Hingga waktu itu tiba. Mereka berdua pergi meninggalkan kami. Meski sikapnya kerap dingin, Mas Akram masih menunjukkan sisi baiknya sebagai seorang suami. Sebelum dia pergi, pria itu berpamitan padaku. Dia berikan kecupan di antara kedua alisku. Kemudian kecupan itu berpindah ke permukaan perutku yang membuncit. 

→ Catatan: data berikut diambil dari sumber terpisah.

(** ** The loops *)

Lemma redirs_ok h pre k ws r :
  (length r < k)%nat → spread h r (pre ++ files ws) →
  ends (redirs_loop k ws) r (λ ws' r', spread h r' (pre ++ files ws') ∧ r' `suffix_of` r).
Proof.
  revert ws r. induction k as [|k IH]; intros ws r Hk Hs; [lia|]. cbn [redirs_loop].
  eapply ends_bind; [apply peek_ok|]. intros b r1 [-> Hb]. pose proof (skip_suffix r) as Hr. pose proof (suffix_length _ _ Hr) as Hrl.
  destruct b; [|split; [by eapply spread_lo|done]]. destruct (Hb eq_refl) as (c & s & E & _).
  eapply ends_bind; [apply gettoken_ok|]. intros [t [q e]] r2 (E1 & E2 & E3 & _ & E4 & _). cbn [fst snd] in *.
  rewrite skip_skip in *. specialize (E4 ltac:(congruence)).
  eapply ends_bind; [apply gettoken_ok|]. intros [t' [q' e']] r3 (F1 & F2 & F3 & F4 & _). cbn [fst snd] in *.
  apply ends_check. intros Ht. apply negb_false_iff, Z.eqb_eq in Ht. specialize (F4 Ht). subst q q'.
  assert (r2 `suffix_of` r) as Hr2 by (eapply suffix_trans; [exact E3|]; by eapply suffix_trans).
  assert (spread r r3 [(skip r2, e')]) as Hone.
  { apply spread_one; [done|eapply suffix_trans; [apply skip_suffix|done]|done]. }
  pose proof (sp_suffix _ _ _ Hone) as Hr3.
  set (new := if t =? 60 then _ else _). assert (∀ x, x ∈ files new → x = (skip r2, e')) as Hnew.
  { intros x. unfold new. repeat case_match; cbn; rewrite ?elem_of_nil, ?list_elem_of_singleton; try done. }
  eapply ends_mono; [apply IH|].
  - pose proof (suffix_length _ _ F3). pose proof (suffix_length _ _ F2). pose proof (suffix_length _ _ (skip_suffix r2)). cbn in *. lia.
  - unfold files. rewrite fmap_app, app_assoc. eapply spread_app; [exact Hs|]. eapply spread_sub; [exact Hone|]. intros x Hx. apply list_elem_of_singleton. by apply Hnew.
  - cbn. intros ws' r' [G1 G2]. split; [done|]. by eapply suffix_trans.
Qed.

Lemma parseredirs_ok h pre ws r :
  spread h r (pre ++ files ws) → ends (parseredirs ws) r (λ ws' r', spread h r' (pre ++ files ws') ∧ r' `suffix_of` r).
Proof. intros Hs. unfold parseredirs. apply (ends_bind _ _ _ (λ k r', k = S (length r) ∧ r' = r)); [done|]. intros k r' [-> ->]. apply redirs_ok; [lia|done]. Qed.

Lemma exec_ok h k argv ws r :
  (length r < k)%nat → spread h r (argv ++ files ws) → (length argv < MAXARGS)%nat →
  ends (exec_loop k argv ws) r (λ c r', spread h r' (toks c) ∧ r' `suffix_of` r ∧ narrow c).
Proof.
  revert argv ws r. induction k as [|k IH]; intros argv ws r Hk Hs Ha; [lia|]. cbn [exec_loop].
  assert (∀ r', r' `suffix_of` r → ends (ret (wrap (EXEC argv) ws)) r' (λ c r', spread h r' (toks c) ∧ r' `suffix_of` r ∧ narrow c)) as Hret.
  { intros r' Hr'. cbn. rewrite toks_wrap, narrow_wrap. split; [|done]. by eapply spread_lo. }
  eapply ends_bind; [apply peek_ok|]. intros b r1 [-> Hb]. pose proof (skip_suffix r) as Hr. pose proof (suffix_length _ _ Hr) as Hrl.
  destruct b; [by apply Hret|]. eapply ends_bind; [apply gettoken_ok|]. intros [t [q e]] r2 (E1 & E2 & E3 & E4 & E5 & E6). cbn [fst snd] in *.
  rewrite skip_skip in *. subst q. assert (r2 `suffix_of` r) as Hr2 by (eapply suffix_trans; [exact E3|]; by eapply suffix_trans).
  destruct (Z.eqb_spec t 0) as [->|Ht0]; [by apply Hret|]. specialize (E5 (E6 Ht0)).
  apply ends_check. intros Ht%negb_false_iff%Z.eqb_eq. specialize (E4 Ht). apply ends_check. intros Hlen%Nat.leb_gt.
  assert (spread h r2 ((argv ++ [(skip r, e)]) ++ files ws)) as Hs2.
  { eapply spread_sub; [eapply spread_app; [exact Hs|]; apply (spread_one r (skip r) e r2); done|]. set_solver. }
  eapply ends_bind; [by apply (parseredirs_ok h)|]. intros ws' r3 [G1 G2]. eapply ends_mono; [apply IH; [|done|done]|].
  - pose proof (suffix_length _ _ G2). lia.
  - cbn. intros c r' (K1 & K2 & K3). split; [done|]. split; [|done]. eapply suffix_trans; [exact K2|]. by eapply suffix_trans.
Qed.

“Mas! Ayo!” teriak Fara dengan wajah kesal menghentikan perlakuan manis Mas Akram padaku. 

“Maaf … Fara sudah lama menunggu. Mas pergi dulu ya, jangan lupa kabari mas jika terjadi apa-apa.” Barisan kalimat dari mulut  Mas Akram terdengar seperti secercah harapan bagiku bahwa sebenarnya ada cinta darinya untukku dan buah hati kami. Tapi, karena dia adalah satu-satunya pria di keluarga ini, maka aku harus dengan rela membiarkan priaku membagi perhatian pada ibu dan adiknya. Itulah yang selalu aku gaungkan pada diriku sendiri sejak di awal pernikahan, bahwa aku tak boleh egois meski rasa cemburu pun pasti pernah kurasakan. 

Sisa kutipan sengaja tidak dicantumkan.